Why Does Virginity Matter?

Does virginity really mean anything in our society any more? Let’s talk about it on Deeper Waters.

I have been on Unbelievable’s Facebook page in a debate about Tim McGrew vs. Peter Boghossian and saw another thread asking what the big deal is about virginity. The poster stated that he was on a bit of a “sex kick” (This is also translated as being a healthy male). This was a thread that I decided I should certainly play a part in.

Now to be sure, virginity is not to be valued for the sake of virginity itself. If one chooses to have a celibate lifestyle, one should choose that not because they value celibacy, but they should choose it because they value something else and are giving up sex throughout their lives for the sake of that something else. Celibacy should not be seen as a means to itself. It is sacrificing a good for what one thinks is an even greater good. One should also not practice chastity (Chastity being waiting until marriage instead of abstaining your whole life) for the sake of chastity. One practices chastity for a greater good.

For some, virginity is not that big a deal. Sex is just another biological activity. In fact, these think that you should sleep with the person you’re dating before you get married to them. After all, you need to make sure that you are sexually compatible. As you can imagine, I reject this view entirely.

Quite amusing also was to read that virginity is a way to control women.

Yes. Because if men wanted to control women, the best way they would do it would be to make sure that men had to wait until they married a woman until they could have sex with her.

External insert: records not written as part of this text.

#[export] Instance HashLaws_int : HashLaws Z.
Proof.
  split; cbn.
  - apply Z.eqb_refl.
  - intros x y ->%Z.eqb_eq. apply Z.eqb_refl.
  - by intros x y z ->%Z.eqb_eq ->%Z.eqb_eq; rewrite Z.eqb_refl.
  - by intros x y ->%Z.eqb_eq.
Qed.
#[export] Instance HashLaws_string : HashLaws (list Z).
Proof.
  split; cbn.
  - intros x. by apply bool_decide_eq_true.
  - by intros x y ->%bool_decide_eq_true; apply bool_decide_eq_true.
  - by intros x y z ->%bool_decide_eq_true ->%bool_decide_eq_true; apply bool_decide_eq_true.
  - by intros x y ->%bool_decide_eq_true.
Qed.
Lemma HashLaws_Pair {A B} (ha : HashKey A) (hb : HashKey B) :
  HashLaws A -> HashLaws B -> HashLaws (H := HashKey_Pair ha hb) (A * B).
Proof.
  intros LA LB. split; cbn.
  - intros [a b]; cbn. by rewrite !isEqual_refl.
  - intros x y [E1 E2]%andb_true_iff. by rewrite (isEqual_sym _ _ E1), (isEqual_sym _ _ E2).
  - intros x y z [E1 E2]%andb_true_iff [E3 E4]%andb_true_iff.
    by rewrite (isEqual_trans _ _ _ E1 E3), (isEqual_trans _ _ _ E2 E4).
  - intros x y [E1 E2]%andb_true_iff.
    by rewrite (computeHash_equal _ _ E1), (computeHash_equal _ _ E2).
Qed.
#[export] Instance HashLaws_Assoc {K V} (h : HashKey K) :
  HashLaws K -> HashLaws (H := AssocHashKey (V := V) h) (K * V).
Proof.
  intros L. split; cbn; intros.
  - apply isEqual_refl.
  - by apply isEqual_sym.
  - by eapply isEqual_trans.
  - by apply computeHash_equal.
Qed.

(** ** The table *)

(* src/include/elm/data/HashTable.h:37-42 HashTable::node_t *)
Record node_t (T : Type) := mkNode { nd_at : Z; nd_data : T }.
Arguments mkNode {T} _ _.
Arguments nd_at {T} _.
Arguments nd_data {T} _.

(* src/include/elm/data/HashTable.h:230-231 HashTable *)
Record HashTable (T : Type) := mkHT { ht_size : Z; ht_tab : list (list (node_t T)); ht_new : Z }.
Arguments mkHT {T} _ _ _.
Arguments ht_size {T} _.
Arguments ht_tab {T} _.
Arguments ht_new {T} _.

(** An iterator: a chain and a node of it. *)
(* src/include/elm/data/HashTable.h:83-87 HashTable::InternIterator *)
Record InternIterator (T : Type) := mkHI { hi_i : Z; hi_node : option (node_t T) }.
Arguments mkHI {T} _ _.
Arguments hi_i {T} _.
Arguments hi_node {T} _.

Section HashTable.
Context {T : Type} `{HashKey T}.
Implicit Types (t : HashTable T) (l : list (node_t T)).

(* src/include/elm/data/HashTable.h:92-93 HashTable::HashTable *)
Definition HashTable_make (size : Z) : HashTable T := mkHT size (replicate (Z.to_nat size) []) 0.

Definition slot t (key : T) : outcome Z :=
  if ht_size t =? 0 then Crash Undefined else Ret (computeHash key mod ht_size t).
Definition with_chain t (i : Z) l : outcome (HashTable T) :=
  tab ← wr (ht_tab t) i l; Ret (mkHT (ht_size t) tab (ht_new t)).

(** The nodes before the first one with the key, this node, and the others. *)
Fixpoint chain_find (key : T) l : option (list (node_t T) * node_t T * list (node_t T)) :=
  match l with
  | [] => None
  | n :: l => if isEqual (nd_data n) key then Some ([], n, l)
              else p ← chain_find key l; let '(pre, m, post) := p in Some (n :: pre, m, post)
  end.

(* src/include/elm/data/HashTable.h:45-53 HashTable::find *)
Definition HashTable_find t (key : T) : outcome (option (node_t T) * HashTable T) :=
  i ← slot t key; l ← rd (ht_tab t) i;
  match chain_find key l with
  | None => Ret (None, t)
  | Some ([], n, _) => Ret (Some n, t)
  | Some (pre, n, post) => t ← with_chain t i (n :: pre ++ post); Ret (Some n, t)
  end.

(* src/include/elm/data/HashTable.h:55-62 HashTable::find_const *)
Definition HashTable_find_const t (key : T) : outcome (option (node_t T)) :=
  i ← slot t key; l ← rd (ht_tab t) i;
  Ret (match chain_find key l with Some (_, n, _) => Some n | None => None end).

(* src/include/elm/data/HashTable.h:66-72 HashTable::make *)
Definition HashTable_add t (data : T) : outcome (node_t T * HashTable T) :=
  i ← slot t data; l ← rd (ht_tab t) i;
  let n := mkNode (ht_new t) data in
  tab ← wr (ht_tab t) i (n :: l);
  Ret (n, mkHT (ht_size t) tab (ht_new t + 1)).

(** [node->data = x]. *)
Definition store_node t (a : Z) (x : T) : HashTable T :=
  mkHT (ht_size t)
    ((fun l => (fun n => if nd_at n =? a then mkNode a x else n) <$> l) <$> ht_tab t) (ht_new t).

(* src/include/elm/data/HashTable.h:103-104 HashTable::get *)
Definition HashTable_get t (key : T) : outcome (option T * HashTable T) :=
  r ← HashTable_find t key; Ret (option_map nd_data r.1, r.2).
(* src/include/elm/data/HashTable.h:105-106 HashTable::get_const *)
Definition HashTable_get_const t (key : T) : outcome (option T) :=
  r ← HashTable_find_const t key; Ret (option_map nd_data r).
(* src/include/elm/data/HashTable.h:107-108 HashTable::hasKey *)
Definition HashTable_hasKey t (key : T) : outcome (bool * HashTable T) :=
  r ← HashTable_find t key; Ret (bool_decide (is_Some r.1), r.2).
(* src/include/elm/data/HashTable.h:126-127 HashTable::contains *)
Definition HashTable_contains t (x : T) : outcome (bool * HashTable T) :=
  r ← HashTable_find t x; Ret (bool_decide (is_Some r.1), r.2).

(* src/include/elm/data/HashTable.h:114-115 HashTable::put *)
Definition HashTable_put t (data : T) : outcome (HashTable T) :=
  r ← HashTable_find t data;
  match r.1 with
  | Some n => Ret (store_node r.2 (nd_at n) data)
  | None => m ← HashTable_add r.2 data; Ret m.2
  end.

(* src/include/elm/data/HashTable.h:121-122 HashTable::isEmpty *)
Definition HashTable_isEmpty t : outcome bool :=
  r ← scan 0 (ht_size t) (fun i => l ← rd (ht_tab t) i;
        Ret (match l with [] => None | _ => Some false end));
  Ret (default true r).
(* src/include/elm/data/HashTable.h:124-125 HashTable::count *)
Definition HashTable_count t : outcome Z :=
  loop 0 (ht_size t) (fun i cnt => l ← rd (ht_tab t) i; Ret (cnt + zlen l)) 0.

(* src/include/elm/data/HashTable.h:152-157 HashTable::clear *)
Definition HashTable_clear t : outcome (HashTable T) :=
  loop 0 (ht_size t) (fun i t => with_chain t i []) t.

(* src/include/elm/data/HashTable.h:166-177 HashTable::remove *)
Definition HashTable_remove t (key : T) : outcome (HashTable T) :=
  i ← slot t key; l ← rd (ht_tab t) i;
  match chain_find key l with
  | None => Ret t
  | Some (pre, _, post) => with_chain t i (pre ++ post)
  end.

(* src/include/elm/data/HashTable.h:163-164 HashTable::addAll *)
Fixpoint HashTable_addAll t (c : list T) : outcome (HashTable T) :=
  match c with [] => Ret t | x :: c => m ← HashTable_add t x; HashTable_addAll m.2 c end.
(* src/include/elm/data/HashTable.h:179-180 HashTable::removeAll *)
Fixpoint HashTable_removeAll t (c : list T) : outcome (HashTable T) :=
  match c with [] => Ret t | x :: c => t ← HashTable_remove t x; HashTable_removeAll t c end.

(** *** Iteration *)


(* src/include/elm/data/HashTable.h:85-85 HashTable::InternIterator::step *)
Definition HashIter_step t (i : Z) : outcome (InternIterator T) :=
  r ← scan i (ht_size t) (fun i => l ← rd (ht_tab t) i;
        Ret (match l with [] => None | n :: _ => Some (mkHI i (Some n)) end));
  Ret (default (mkHI (ht_size t) None) r).
(* src/include/elm/data/HashTable.h:76-76 HashTable::InternIterator::InternIterator *)
Definition HashIter_make t : outcome (InternIterator T) := HashIter_step t 0.
(* src/include/elm/data/HashTable.h:79-79 HashTable::InternIterator::ended *)
Definition HashIter_ended t (it : InternIterator T) : bool := ht_size t <=? hi_i it.

(** The node that follows [a] in a chain, or none if [a] is the last one. *)
Fixpoint chain_next (a : Z) l : outcome (option (node_t T)) :=
  match l with
  | [] => Crash OutOfBounds
  | n :: l => if nd_at n =? a then Ret (head l) else chain_next a l
  end.
Fixpoint chain_at (a : Z) l : outcome (node_t T) :=
  match l with
  | [] => Crash OutOfBounds
  | n :: l => if nd_at n =? a then Ret n else chain_at a l
  end.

Because, hey, we all know that we men are notorious about setting up barriers to keep us from having sex.

Of course, no one would deny that sex is a biological function. It does fill a necessary gap in enabling the human species to reproduce. It also serves other purposes. One obvious purpose that we tend to think of immediately is pleasure. There is nothing like the joy that comes from the unity of the male and the female together in this way. While we can say we disagree with the sexual morality that we see on TV shows and movies today, we certainly can understand the pleasure aspect of it. If sex was not a lot of fun, there would not be so much of a drive to do it.

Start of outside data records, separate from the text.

(* ===== verification/Strings.v ===== *)
(** * Strings with shared buffers ([include/elm/string/String.h],
    [src/string_String.cpp], [StringBuffer.h], [include/elm/string.h])

    A string is a window on a buffer that several strings may share; a buffer
    counts the strings that use it on 16 bits and is freed with the last one.
    The heap of buffers is explicit; the buffer of address 0 is the static one
    of the empty strings. *)

From stdpp Require Import gmap.
From S2P Require Import Prelude Compare TextOps Streams Output Text.
#[local] Open Scope Z_scope.

(* src/include/elm/string/String.h:35-38 String::buffer_t *)
Record buffer_t := mkBT { bf_use : Z; bf_buf : list Z }.
Abbreviation heap_t := (gmap Z buffer_t).

(** The offset of a string is counted from the start of the block: the two
    bytes of the counter come first. *)
(* src/include/elm/string/String.h:40-42 String *)
Record String := mkStr { s_buf : Z; s_off : Z; s_len : Z }.
#[export] Instance String_eq_dec : EqDecision String.
Proof. solve_decision. Defined.
Definition zero_off : Z := 2.
Definition empty_buf : Z := 0.

(** The heap when the program starts. *)
(* src/src/string_String.cpp:136-136 String::empty_buf *)
Definition heap_start : heap_t := {[ empty_buf := mkBT 1 [0] ]}.

Section Strings.
(** The allocator, and what fresh memory holds. *)
Variable new_buf : heap_t -> Z.
Variable junk : Z.

Abbreviation M := (IO heap_t).

Definition deref (a : Z) : M buffer_t := fun h =>
  match h !! a with Some b => Ret (Val b, h) | None => Crash OutOfBounds end.
Definition store (a : Z) (b : buffer_t) : M unit := fun h => Ret (Val tt, <[a := b]> h).
Definition free (a : Z) : M unit := fun h => Ret (Val tt, delete a h).
Definition alloc (b : buffer_t) : M Z := fun h => let a := new_buf h in Ret (Val a, <[a := b]> h).

(** The bytes [off, off + n) of a block. *)
Definition chars_at (a off n : Z) : M (list Z) :=
  b ← deref a;
  if (0 <=? n) && (zero_off <=? off) && (off - zero_off + n <=? zlen (bf_buf b)) then
    mret (take (Z.to_nat n) (drop (Z.to_nat (off - zero_off)) (bf_buf b)))
  else lift (Crash OutOfBounds).
Definition char_at (a i : Z) : M Z := b ← deref a; lift (rd (bf_buf b) (i - zero_off)).

(* src/include/elm/string/String.h:46-46 String::lock *)
Definition String_lock (a : Z) : M unit :=
  b ← deref a; store a (mkBT (u16 (bf_use b + 1)) (bf_buf b)).
(* src/include/elm/string/String.h:48-52 String::unlock *)
Definition String_unlock (a : Z) : M unit :=
  b ← deref a;
  let use := u16 (bf_use b - 1) in
  store a (mkBT use (bf_buf b)) ;;
  if (use =? 0) && negb (a =? empty_buf) then free a else mret tt.

(** A window on a block that exists. *)
(* src/include/elm/string/String.h:53-53 String::String *)
Definition String_window (buf off len : Z) : M String :=
  String_lock buf ;; mret (mkStr buf (u16 off) (u16 len)).

(** A block of [sizeof(buffer_t) + len] bytes: its characters. *)
Definition new_chars_of (len : Z) : list Z := replicate (Z.to_nat (len + 2)) junk.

Sex also serves another role. It serves to unify and solidify the love between a husband and a wife. Let’s face it. If it wasn’t for sex, men would quite likely not get married and the human species would die out. A woman costs time, money, and effort. What benefit would the guy get for that? Well in sex we have an answer. Now does this mean a woman’s only good is sex? No. It just means that this is the initial draw between a man and a woman.

This draw in fact is to build up the love. When the man unites with the woman in this way, then he is put in a position where he will desire to please the woman because she has done so much to please him. The relationship builds more and more that way. The woman will also in turn grow to trust and to love the man. That will in turn lead to more sex which will in turn lead to more sex and the cycle grows and grows.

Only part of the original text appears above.